▶ _EXERCISE DESCRIPTION_:
Find the number of lines below in which the word "handlers" occurs. Write only that number.

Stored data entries
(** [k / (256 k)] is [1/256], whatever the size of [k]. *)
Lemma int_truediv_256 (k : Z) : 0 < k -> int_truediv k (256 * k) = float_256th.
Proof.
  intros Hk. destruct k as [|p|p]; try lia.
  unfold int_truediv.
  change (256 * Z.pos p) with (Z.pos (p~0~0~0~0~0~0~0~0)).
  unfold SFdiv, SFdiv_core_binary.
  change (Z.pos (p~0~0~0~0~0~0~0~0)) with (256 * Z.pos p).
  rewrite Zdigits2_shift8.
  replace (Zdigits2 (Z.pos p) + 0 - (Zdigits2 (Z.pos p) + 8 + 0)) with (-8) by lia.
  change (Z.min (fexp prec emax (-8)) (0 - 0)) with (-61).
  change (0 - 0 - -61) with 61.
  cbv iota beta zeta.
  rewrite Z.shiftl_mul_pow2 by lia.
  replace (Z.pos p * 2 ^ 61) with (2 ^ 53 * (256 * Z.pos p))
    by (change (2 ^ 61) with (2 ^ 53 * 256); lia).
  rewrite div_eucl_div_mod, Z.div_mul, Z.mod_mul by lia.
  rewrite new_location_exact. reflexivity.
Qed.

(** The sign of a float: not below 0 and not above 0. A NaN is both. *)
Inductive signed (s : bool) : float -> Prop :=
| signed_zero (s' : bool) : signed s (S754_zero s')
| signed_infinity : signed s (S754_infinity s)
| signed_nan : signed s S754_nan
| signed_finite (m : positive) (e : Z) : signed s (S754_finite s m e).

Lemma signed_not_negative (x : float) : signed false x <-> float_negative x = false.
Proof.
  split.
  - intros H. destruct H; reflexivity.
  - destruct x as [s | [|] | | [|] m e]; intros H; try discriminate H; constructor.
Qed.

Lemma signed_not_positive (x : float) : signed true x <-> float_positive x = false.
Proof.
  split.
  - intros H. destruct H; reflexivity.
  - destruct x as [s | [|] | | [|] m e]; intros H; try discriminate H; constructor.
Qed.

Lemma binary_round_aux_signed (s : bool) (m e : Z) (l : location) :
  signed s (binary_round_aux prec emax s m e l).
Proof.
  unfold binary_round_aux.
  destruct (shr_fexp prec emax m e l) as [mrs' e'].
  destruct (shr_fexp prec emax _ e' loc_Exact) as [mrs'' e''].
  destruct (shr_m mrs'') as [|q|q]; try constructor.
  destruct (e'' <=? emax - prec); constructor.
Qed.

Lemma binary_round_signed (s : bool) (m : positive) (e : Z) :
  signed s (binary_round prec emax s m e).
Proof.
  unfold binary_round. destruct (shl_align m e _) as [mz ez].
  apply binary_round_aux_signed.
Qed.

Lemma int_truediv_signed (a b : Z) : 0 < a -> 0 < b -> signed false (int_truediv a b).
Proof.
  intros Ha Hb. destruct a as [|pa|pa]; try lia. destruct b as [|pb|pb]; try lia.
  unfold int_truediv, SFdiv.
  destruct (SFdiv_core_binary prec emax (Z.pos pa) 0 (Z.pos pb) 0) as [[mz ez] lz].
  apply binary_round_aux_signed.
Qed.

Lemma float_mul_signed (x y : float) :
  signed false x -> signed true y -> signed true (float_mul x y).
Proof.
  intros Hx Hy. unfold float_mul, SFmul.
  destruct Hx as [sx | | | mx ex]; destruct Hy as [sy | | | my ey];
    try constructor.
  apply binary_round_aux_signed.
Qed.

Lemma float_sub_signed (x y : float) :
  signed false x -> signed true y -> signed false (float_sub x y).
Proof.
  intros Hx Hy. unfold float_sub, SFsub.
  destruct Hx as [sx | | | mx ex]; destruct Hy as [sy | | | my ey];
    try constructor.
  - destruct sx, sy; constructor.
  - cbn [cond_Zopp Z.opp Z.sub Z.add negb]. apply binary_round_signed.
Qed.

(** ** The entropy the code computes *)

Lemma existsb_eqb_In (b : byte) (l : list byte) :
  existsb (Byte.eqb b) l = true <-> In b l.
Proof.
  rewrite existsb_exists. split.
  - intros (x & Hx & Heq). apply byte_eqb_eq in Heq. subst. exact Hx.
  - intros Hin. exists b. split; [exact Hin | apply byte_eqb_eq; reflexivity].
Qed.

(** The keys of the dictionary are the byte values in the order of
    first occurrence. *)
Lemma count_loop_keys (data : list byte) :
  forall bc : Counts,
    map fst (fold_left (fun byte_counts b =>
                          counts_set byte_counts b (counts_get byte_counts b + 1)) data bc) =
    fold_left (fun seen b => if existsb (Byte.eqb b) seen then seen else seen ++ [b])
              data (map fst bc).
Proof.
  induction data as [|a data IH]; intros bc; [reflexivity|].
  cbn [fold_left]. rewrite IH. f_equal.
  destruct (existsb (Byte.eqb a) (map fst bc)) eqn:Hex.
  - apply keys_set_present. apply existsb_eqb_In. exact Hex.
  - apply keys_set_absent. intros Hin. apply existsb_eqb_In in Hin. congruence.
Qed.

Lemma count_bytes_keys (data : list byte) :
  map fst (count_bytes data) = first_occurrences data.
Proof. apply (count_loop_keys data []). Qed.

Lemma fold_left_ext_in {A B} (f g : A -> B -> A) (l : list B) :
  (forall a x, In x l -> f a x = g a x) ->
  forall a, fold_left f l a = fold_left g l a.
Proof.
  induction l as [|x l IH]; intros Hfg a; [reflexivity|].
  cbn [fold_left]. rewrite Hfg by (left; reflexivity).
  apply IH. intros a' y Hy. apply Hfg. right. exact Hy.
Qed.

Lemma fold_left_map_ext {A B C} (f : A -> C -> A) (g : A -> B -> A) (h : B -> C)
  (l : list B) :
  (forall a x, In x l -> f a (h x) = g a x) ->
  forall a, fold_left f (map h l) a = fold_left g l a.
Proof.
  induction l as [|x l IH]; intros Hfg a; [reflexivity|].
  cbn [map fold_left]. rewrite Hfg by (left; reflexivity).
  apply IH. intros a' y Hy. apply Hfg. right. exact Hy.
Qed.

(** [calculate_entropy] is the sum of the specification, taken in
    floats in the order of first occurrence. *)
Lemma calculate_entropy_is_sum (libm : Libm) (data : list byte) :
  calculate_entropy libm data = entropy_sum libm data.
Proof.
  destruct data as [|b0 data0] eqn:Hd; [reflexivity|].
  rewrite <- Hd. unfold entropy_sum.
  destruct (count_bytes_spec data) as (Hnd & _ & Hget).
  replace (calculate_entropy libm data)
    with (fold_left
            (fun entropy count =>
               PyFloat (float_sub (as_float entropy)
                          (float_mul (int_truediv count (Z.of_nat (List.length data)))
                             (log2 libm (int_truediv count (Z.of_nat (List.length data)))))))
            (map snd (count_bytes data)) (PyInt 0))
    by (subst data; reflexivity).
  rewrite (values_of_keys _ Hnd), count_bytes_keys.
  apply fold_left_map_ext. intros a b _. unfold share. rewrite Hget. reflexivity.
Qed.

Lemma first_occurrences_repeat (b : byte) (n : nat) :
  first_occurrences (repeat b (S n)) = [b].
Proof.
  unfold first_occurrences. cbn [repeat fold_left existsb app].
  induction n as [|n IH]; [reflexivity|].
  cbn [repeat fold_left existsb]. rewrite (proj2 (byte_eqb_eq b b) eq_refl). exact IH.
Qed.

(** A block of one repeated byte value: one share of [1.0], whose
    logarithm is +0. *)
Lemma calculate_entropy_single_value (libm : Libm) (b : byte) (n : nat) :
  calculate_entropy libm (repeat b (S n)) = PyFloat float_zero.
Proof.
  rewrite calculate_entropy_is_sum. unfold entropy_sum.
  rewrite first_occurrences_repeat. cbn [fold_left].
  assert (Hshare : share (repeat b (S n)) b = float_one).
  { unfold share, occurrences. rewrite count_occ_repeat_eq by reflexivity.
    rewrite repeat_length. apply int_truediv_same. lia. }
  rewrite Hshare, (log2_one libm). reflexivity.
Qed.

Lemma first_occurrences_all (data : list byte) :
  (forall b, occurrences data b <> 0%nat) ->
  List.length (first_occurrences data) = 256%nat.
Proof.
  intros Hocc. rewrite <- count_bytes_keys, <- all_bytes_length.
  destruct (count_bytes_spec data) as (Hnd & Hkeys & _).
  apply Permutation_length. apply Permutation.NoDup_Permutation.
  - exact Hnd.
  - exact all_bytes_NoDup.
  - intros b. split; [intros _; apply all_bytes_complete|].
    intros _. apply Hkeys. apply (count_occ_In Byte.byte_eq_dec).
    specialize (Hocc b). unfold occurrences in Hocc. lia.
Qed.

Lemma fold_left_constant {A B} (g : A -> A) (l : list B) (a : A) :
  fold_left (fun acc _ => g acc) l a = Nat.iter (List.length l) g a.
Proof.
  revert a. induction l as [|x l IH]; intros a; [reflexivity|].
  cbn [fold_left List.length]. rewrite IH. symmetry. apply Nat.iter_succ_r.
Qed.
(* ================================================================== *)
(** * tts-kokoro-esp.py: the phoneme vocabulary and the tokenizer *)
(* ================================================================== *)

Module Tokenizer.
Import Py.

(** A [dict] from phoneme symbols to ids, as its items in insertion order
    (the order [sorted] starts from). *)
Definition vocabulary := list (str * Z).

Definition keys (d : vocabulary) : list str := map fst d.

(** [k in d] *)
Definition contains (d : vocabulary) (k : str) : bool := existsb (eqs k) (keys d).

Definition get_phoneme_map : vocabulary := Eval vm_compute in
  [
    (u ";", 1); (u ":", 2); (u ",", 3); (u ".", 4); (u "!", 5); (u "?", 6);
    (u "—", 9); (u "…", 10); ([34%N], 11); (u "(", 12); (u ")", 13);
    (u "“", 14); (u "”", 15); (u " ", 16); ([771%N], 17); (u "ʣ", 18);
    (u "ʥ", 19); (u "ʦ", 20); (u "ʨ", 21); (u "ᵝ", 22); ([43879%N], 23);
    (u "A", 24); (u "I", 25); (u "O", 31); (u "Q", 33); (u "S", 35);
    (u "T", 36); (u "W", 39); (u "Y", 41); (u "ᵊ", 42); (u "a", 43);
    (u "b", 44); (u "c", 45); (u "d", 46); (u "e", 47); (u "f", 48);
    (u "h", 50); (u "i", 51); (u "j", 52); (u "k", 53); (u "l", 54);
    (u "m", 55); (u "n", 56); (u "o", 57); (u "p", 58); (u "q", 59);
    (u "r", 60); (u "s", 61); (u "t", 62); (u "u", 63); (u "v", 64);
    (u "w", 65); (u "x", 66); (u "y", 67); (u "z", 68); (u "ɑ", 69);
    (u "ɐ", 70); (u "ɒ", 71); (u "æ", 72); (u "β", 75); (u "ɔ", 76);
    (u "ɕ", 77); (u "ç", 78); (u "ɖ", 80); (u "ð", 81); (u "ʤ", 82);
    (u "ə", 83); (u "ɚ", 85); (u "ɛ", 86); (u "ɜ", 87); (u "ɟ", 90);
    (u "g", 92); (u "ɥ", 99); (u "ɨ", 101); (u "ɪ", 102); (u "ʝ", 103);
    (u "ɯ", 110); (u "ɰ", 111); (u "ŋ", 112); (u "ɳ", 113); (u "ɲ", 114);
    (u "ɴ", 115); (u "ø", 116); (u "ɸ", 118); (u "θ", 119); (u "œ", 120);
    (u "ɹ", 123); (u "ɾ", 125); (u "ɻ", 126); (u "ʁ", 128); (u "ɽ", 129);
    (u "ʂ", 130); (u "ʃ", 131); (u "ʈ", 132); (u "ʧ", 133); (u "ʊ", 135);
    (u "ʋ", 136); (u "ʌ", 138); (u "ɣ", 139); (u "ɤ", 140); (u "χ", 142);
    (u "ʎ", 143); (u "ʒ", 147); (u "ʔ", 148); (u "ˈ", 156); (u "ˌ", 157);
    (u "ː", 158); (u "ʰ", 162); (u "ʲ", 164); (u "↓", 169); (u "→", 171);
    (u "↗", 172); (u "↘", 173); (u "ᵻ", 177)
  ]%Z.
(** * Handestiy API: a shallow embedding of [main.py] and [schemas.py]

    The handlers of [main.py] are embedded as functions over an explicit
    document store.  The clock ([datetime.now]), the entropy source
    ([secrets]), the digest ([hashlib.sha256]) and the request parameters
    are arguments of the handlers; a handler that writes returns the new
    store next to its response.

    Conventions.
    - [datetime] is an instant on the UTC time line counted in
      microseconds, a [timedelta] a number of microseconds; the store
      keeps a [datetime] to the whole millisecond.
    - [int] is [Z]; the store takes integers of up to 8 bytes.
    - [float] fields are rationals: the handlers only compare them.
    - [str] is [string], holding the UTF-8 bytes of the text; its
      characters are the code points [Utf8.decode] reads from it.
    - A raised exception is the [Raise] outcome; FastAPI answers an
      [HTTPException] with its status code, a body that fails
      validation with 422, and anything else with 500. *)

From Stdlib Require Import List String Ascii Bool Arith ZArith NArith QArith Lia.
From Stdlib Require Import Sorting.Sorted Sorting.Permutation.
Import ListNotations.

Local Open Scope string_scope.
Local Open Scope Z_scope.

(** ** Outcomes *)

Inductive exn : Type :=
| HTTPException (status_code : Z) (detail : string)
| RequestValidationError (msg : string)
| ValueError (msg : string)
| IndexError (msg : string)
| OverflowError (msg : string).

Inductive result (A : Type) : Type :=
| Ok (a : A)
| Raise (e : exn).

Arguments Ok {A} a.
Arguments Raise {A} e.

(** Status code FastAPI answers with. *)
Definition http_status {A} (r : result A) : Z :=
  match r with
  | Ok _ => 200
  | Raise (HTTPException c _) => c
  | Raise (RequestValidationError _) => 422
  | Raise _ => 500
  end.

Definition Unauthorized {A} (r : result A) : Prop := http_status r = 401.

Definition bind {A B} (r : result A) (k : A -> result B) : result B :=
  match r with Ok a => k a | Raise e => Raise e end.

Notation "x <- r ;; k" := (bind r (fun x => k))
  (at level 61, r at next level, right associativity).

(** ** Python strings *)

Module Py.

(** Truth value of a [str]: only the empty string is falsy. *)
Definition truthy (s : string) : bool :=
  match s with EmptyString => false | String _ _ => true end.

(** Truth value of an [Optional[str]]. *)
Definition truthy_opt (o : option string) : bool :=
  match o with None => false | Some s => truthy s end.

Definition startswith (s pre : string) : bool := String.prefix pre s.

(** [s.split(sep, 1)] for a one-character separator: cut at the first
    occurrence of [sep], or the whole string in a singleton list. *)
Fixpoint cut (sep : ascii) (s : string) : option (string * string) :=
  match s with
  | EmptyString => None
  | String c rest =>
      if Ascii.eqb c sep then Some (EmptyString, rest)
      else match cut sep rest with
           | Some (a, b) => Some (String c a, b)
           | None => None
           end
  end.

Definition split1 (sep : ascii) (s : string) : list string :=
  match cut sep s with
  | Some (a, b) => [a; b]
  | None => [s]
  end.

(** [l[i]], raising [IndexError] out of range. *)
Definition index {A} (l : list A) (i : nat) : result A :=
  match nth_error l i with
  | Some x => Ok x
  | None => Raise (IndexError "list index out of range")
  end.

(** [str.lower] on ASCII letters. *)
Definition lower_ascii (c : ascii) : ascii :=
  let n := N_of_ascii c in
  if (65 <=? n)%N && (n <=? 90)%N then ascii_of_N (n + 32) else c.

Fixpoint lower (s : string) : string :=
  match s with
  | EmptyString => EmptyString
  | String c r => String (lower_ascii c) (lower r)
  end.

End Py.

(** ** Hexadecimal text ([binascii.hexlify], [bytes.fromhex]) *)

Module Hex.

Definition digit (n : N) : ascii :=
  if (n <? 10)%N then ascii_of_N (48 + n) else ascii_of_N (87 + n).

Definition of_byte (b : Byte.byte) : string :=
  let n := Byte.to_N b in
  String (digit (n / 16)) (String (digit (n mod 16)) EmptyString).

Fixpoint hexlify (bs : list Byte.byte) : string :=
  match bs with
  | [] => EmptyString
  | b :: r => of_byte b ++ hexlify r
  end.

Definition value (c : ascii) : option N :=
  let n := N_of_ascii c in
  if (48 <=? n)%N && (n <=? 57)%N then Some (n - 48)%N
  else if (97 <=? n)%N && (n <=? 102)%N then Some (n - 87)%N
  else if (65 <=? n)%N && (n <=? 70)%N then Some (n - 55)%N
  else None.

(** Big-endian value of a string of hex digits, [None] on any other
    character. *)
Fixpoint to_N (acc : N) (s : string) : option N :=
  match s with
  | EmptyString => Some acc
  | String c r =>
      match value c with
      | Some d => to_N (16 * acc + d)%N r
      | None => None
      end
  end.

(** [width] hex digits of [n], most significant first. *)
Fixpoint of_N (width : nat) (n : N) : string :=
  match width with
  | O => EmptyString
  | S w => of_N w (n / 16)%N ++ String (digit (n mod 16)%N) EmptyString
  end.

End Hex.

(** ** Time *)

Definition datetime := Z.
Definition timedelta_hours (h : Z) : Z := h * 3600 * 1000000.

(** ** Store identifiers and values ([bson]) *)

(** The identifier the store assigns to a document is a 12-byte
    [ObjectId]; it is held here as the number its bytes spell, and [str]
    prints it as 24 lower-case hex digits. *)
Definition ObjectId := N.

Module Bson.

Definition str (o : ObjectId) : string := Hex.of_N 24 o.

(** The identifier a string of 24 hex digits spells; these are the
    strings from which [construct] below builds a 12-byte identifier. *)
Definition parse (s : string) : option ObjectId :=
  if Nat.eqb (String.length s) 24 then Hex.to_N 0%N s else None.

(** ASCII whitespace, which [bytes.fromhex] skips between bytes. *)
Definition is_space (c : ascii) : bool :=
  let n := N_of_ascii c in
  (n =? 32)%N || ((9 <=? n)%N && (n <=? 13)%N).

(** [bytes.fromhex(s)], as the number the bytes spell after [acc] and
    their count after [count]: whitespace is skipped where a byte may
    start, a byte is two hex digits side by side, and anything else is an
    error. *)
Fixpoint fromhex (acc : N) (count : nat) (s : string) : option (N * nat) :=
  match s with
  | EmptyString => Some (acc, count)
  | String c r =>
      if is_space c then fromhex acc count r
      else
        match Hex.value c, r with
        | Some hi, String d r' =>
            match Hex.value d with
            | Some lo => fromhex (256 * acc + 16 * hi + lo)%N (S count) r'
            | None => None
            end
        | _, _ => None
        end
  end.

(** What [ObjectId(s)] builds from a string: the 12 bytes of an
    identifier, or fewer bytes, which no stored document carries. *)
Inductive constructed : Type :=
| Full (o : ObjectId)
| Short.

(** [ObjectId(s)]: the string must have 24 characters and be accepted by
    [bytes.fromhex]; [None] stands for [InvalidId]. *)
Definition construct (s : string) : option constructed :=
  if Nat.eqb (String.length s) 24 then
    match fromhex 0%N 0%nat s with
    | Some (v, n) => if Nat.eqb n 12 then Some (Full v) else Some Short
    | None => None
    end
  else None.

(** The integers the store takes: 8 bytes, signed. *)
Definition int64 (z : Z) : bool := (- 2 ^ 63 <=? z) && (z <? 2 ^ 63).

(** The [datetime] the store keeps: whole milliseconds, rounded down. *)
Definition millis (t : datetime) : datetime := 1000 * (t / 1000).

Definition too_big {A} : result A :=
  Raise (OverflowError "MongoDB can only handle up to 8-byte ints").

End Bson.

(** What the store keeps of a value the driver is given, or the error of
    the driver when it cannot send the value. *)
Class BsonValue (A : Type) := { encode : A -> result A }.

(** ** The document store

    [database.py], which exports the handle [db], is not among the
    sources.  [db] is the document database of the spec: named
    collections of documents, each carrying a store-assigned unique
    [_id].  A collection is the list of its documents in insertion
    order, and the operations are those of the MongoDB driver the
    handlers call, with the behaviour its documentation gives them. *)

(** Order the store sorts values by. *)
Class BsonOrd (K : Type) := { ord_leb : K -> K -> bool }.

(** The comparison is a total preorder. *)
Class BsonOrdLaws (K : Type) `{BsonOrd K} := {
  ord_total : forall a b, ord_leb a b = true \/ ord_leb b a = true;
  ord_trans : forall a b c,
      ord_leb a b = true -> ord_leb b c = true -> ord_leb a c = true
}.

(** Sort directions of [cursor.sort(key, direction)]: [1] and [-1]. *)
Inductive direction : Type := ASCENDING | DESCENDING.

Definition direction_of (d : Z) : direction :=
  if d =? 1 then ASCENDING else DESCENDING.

▶ _RESPONSE TO THIS EXERCISE_:
4